+++ Records for this task +++
(** Line 235: [extractErrors(err).sort((error) => (error.semanticRelease ?
    -1 : 0))].  [sort] rearranges the errors, in the order of the engine;
    an answer of [w_sort] that is no rearrangement is not one of an
    engine, and is not followed. *)
Definition sortErrors (w : World) (errors : list Error) : list Error :=
  if rearranges (w_sort w errors) errors then w_sort w errors else errors.

(** Lines 237-244: one error.  What [terminalOutput] throws leaves the
    loop, and [logErrors]. *)
Definition logError (w : World) (error : Error) : M unit :=
  emit (EvLogError error) ;;;
  if err_semanticRelease error && err_details error
  then
    text <- call (EvTerminalOutput (OfDetails error)) (w_terminalOutput w) ;;
    emit (EvWrite Stderr text)
  else ret tt.

Fixpoint logEach (w : World) (errors : list Error) : M unit :=
  match errors with
  | [] => ret tt
  | error :: rest => logError w error ;;; logEach w rest
  end.

Definition logErrors (w : World) (err : Thrown) : M unit :=
  logEach w (sortErrors w (extractErrors err)).

Definition callFail (w : World) (err : Thrown) : M unit :=
  let errors := List.filter err_semanticRelease (extractErrors err) in
  if isEmpty errors then ret tt
  else
    tryCatch
      (call (EvPluginFail errors) (w_step w fail) ;;;
       emit (EvPluginDone fail NoResult))
      (fun error => logErrors w error).

(** The value an [async] function resolves with: an early [return] is its
    result. *)
Definition resolved (m : M Result) : M Result :=
  fun history =>
    let (d, o) := m history in
    (d, match o with
        | Return r => Next r
        | other => other
        end).

(** The default export. *)
Definition main (w : World) (context : Context) : M Result :=
  resolved
    (tryCatch
       (call EvGetConfig (w_getConfig w) ;;;
        tryCatch
          (result <- resolved (run w context) ;;
           emit EvUnhook ;;;
           ret result)
          (fun error => callFail w error ;;; throw error))
       (fun error => logErrors w error ;;; emit EvUnhook ;;; throw error)).

End Pipeline.

(* ================================================================== *)
(** * lib/branches/index.js: the validation of the branches *)
(* ================================================================== *)

Module Driver.

Import Branches.

Section Validation.

Context {C : Type}.
Variable isMaintenanceRange : Value -> bool.
Variable validRange : Value -> option string.
Variable ctx : option ValidatorContext.

(** Modelled from the spec: the driver lib/branches/index.js is not under
    src/.  Every fatal error "carries a stable code" (section 7): the code
    of an error of the validation is made of the name of the category and
    of the validator that failed. *)
Definition categoryName (ty : BranchType.t) : string :=
  match ty with
  | BranchType.maintenance => "MAINTENANCE"
  | BranchType.prerelease => "PRERELEASE"
  | BranchType.release => "RELEASE"
  end.

(** Modelled from the spec: section 4.2, "Failure of any validator is a
    fatal configuration error enumerating every offending branch": an
    error for every branch that the validator of a branch rejects, and an
    error for the category whose validator rejects its branches. *)
Definition offences (ty : BranchType.t) (branches : list (Branch.t C))
  : list Error :=
  let branchesOfType := ofType ty branches in
  map (fun _ => Pipeline.getError ("E" ++ categoryName ty ++ "BRANCH"))
    (List.filter
       (fun b => negb (branchPasses isMaintenanceRange validRange ctx ty b))
       branchesOfType)
  ++ (if branchesValidator (definitionOf isMaintenanceRange validRange ty)
           (map (normalized isMaintenanceRange ty) branchesOfType)
      then []
      else [Pipeline.getError ("E" ++ categoryName ty ++ "BRANCHES")]).

(** Modelled from the spec: the errors of the three categories. *)
Definition configurationErrors (branches : list (Branch.t C)) : list Error :=
  offences BranchType.maintenance branches
  ++ offences BranchType.prerelease branches
  ++ offences BranchType.release branches.

(** Modelled from the spec: the end of [getBranches], on the classified
    branch set.  The errors of the validators are thrown together, and the
    branches are the result when there is none. *)
Definition validate (branches : list (Branch.t C))
  : Completion (list (Branch.t C)) :=
  match configurationErrors branches with
  | [] => Normal branches
  | errors => Throw (AggregateError errors)
  end.

End Validation.

End Driver.

(* ================================================================== *)
(** * Notions used to state the results *)
(* ================================================================== *)

Module Terms.

(** The release type that [inc] hands to [semver.inc] for a version [v]. *)
Definition dampened (v : Semver.SemVer) (type : Semver.ReleaseType)
  : Semver.ReleaseType :=
  if (Semver.major v =? 0)%N then NextVersion.majorZeroRelease type else type.

(** The effective [prereleaseIdentifierBase]. *)
Definition base {C} (ctx : NextVersion.Context C) : Value :=
  orDefault (Options.prereleaseIdentifierBase (NextVersion.options ctx))
    (vstr NextVersion.DEFAULT_PRERELEASE_IDENTIFIER_BASE).

(** [x] followed by [-<identifier>.<base>] of the branch. *)
Definition suffixed {C} (ctx : NextVersion.Context C) (x : string) : string :=
  (x ++ "-" ++ template (Branch.prerelease (NextVersion.branch ctx))
     ++ "." ++ template (base ctx))%string.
+++
Your instructions ▸
Go through the material above and set each line down verbatim.

Solution ▸
(** Line 235: [extractErrors(err).sort((error) => (error.semanticRelease ?
    -1 : 0))].  [sort] rearranges the errors, in the order of the engine;
    an answer of [w_sort] that is no rearrangement is not one of an
    engine, and is not followed. *)
Definition sortErrors (w : World) (errors : list Error) : list Error :=
  if rearranges (w_sort w errors) errors then w_sort w errors else errors.

(** Lines 237-244: one error.  What [terminalOutput] throws leaves the
    loop, and [logErrors]. *)
Definition logError (w : World) (error : Error) : M unit :=
  emit (EvLogError error) ;;;
  if err_semanticRelease error && err_details error
  then
    text <- call (EvTerminalOutput (OfDetails error)) (w_terminalOutput w) ;;
    emit (EvWrite Stderr text)
  else ret tt.

Fixpoint logEach (w : World) (errors : list Error) : M unit :=
  match errors with
  | [] => ret tt
  | error :: rest => logError w error ;;; logEach w rest
  end.

Definition logErrors (w : World) (err : Thrown) : M unit :=
  logEach w (sortErrors w (extractErrors err)).

Definition callFail (w : World) (err : Thrown) : M unit :=
  let errors := List.filter err_semanticRelease (extractErrors err) in
  if isEmpty errors then ret tt
  else
    tryCatch
      (call (EvPluginFail errors) (w_step w fail) ;;;
       emit (EvPluginDone fail NoResult))
      (fun error => logErrors w error).

(** The value an [async] function resolves with: an early [return] is its
    result. *)
Definition resolved (m : M Result) : M Result :=
  fun history =>
    let (d, o) := m history in
    (d, match o with
        | Return r => Next r
        | other => other
        end).

(** The default export. *)
Definition main (w : World) (context : Context) : M Result :=
  resolved
    (tryCatch
       (call EvGetConfig (w_getConfig w) ;;;
        tryCatch
          (result <- resolved (run w context) ;;
           emit EvUnhook ;;;
           ret result)
          (fun error => callFail w error ;;; throw error))
       (fun error => logErrors w error ;;; emit EvUnhook ;;; throw error)).

End Pipeline.

(* ================================================================== *)
(** * lib/branches/index.js: the validation of the branches *)
(* ================================================================== *)

Module Driver.

Import Branches.

Section Validation.

Context {C : Type}.
Variable isMaintenanceRange : Value -> bool.
Variable validRange : Value -> option string.
Variable ctx : option ValidatorContext.

(** Modelled from the spec: the driver lib/branches/index.js is not under
    src/.  Every fatal error "carries a stable code" (section 7): the code
    of an error of the validation is made of the name of the category and
    of the validator that failed. *)
Definition categoryName (ty : BranchType.t) : string :=
  match ty with
  | BranchType.maintenance => "MAINTENANCE"
  | BranchType.prerelease => "PRERELEASE"
  | BranchType.release => "RELEASE"
  end.

(** Modelled from the spec: section 4.2, "Failure of any validator is a
    fatal configuration error enumerating every offending branch": an
    error for every branch that the validator of a branch rejects, and an
    error for the category whose validator rejects its branches. *)
Definition offences (ty : BranchType.t) (branches : list (Branch.t C))
  : list Error :=
  let branchesOfType := ofType ty branches in
  map (fun _ => Pipeline.getError ("E" ++ categoryName ty ++ "BRANCH"))
    (List.filter
       (fun b => negb (branchPasses isMaintenanceRange validRange ctx ty b))
       branchesOfType)
  ++ (if branchesValidator (definitionOf isMaintenanceRange validRange ty)
           (map (normalized isMaintenanceRange ty) branchesOfType)
      then []
      else [Pipeline.getError ("E" ++ categoryName ty ++ "BRANCHES")]).

(** Modelled from the spec: the errors of the three categories. *)
Definition configurationErrors (branches : list (Branch.t C)) : list Error :=
  offences BranchType.maintenance branches
  ++ offences BranchType.prerelease branches
  ++ offences BranchType.release branches.

(** Modelled from the spec: the end of [getBranches], on the classified
    branch set.  The errors of the validators are thrown together, and the
    branches are the result when there is none. *)
Definition validate (branches : list (Branch.t C))
  : Completion (list (Branch.t C)) :=
  match configurationErrors branches with
  | [] => Normal branches
  | errors => Throw (AggregateError errors)
  end.

End Validation.

End Driver.

(* ================================================================== *)
(** * Notions used to state the results *)
(* ================================================================== *)

Module Terms.

(** The release type that [inc] hands to [semver.inc] for a version [v]. *)
Definition dampened (v : Semver.SemVer) (type : Semver.ReleaseType)
  : Semver.ReleaseType :=
  if (Semver.major v =? 0)%N then NextVersion.majorZeroRelease type else type.

(** The effective [prereleaseIdentifierBase]. *)
Definition base {C} (ctx : NextVersion.Context C) : Value :=
  orDefault (Options.prereleaseIdentifierBase (NextVersion.options ctx))
    (vstr NextVersion.DEFAULT_PRERELEASE_IDENTIFIER_BASE).

(** [x] followed by [-<identifier>.<base>] of the branch. *)
Definition suffixed {C} (ctx : NextVersion.Context C) (x : string) : string :=
  (x ++ "-" ++ template (Branch.prerelease (NextVersion.branch ctx))
     ++ "." ++ template (base ctx))%string.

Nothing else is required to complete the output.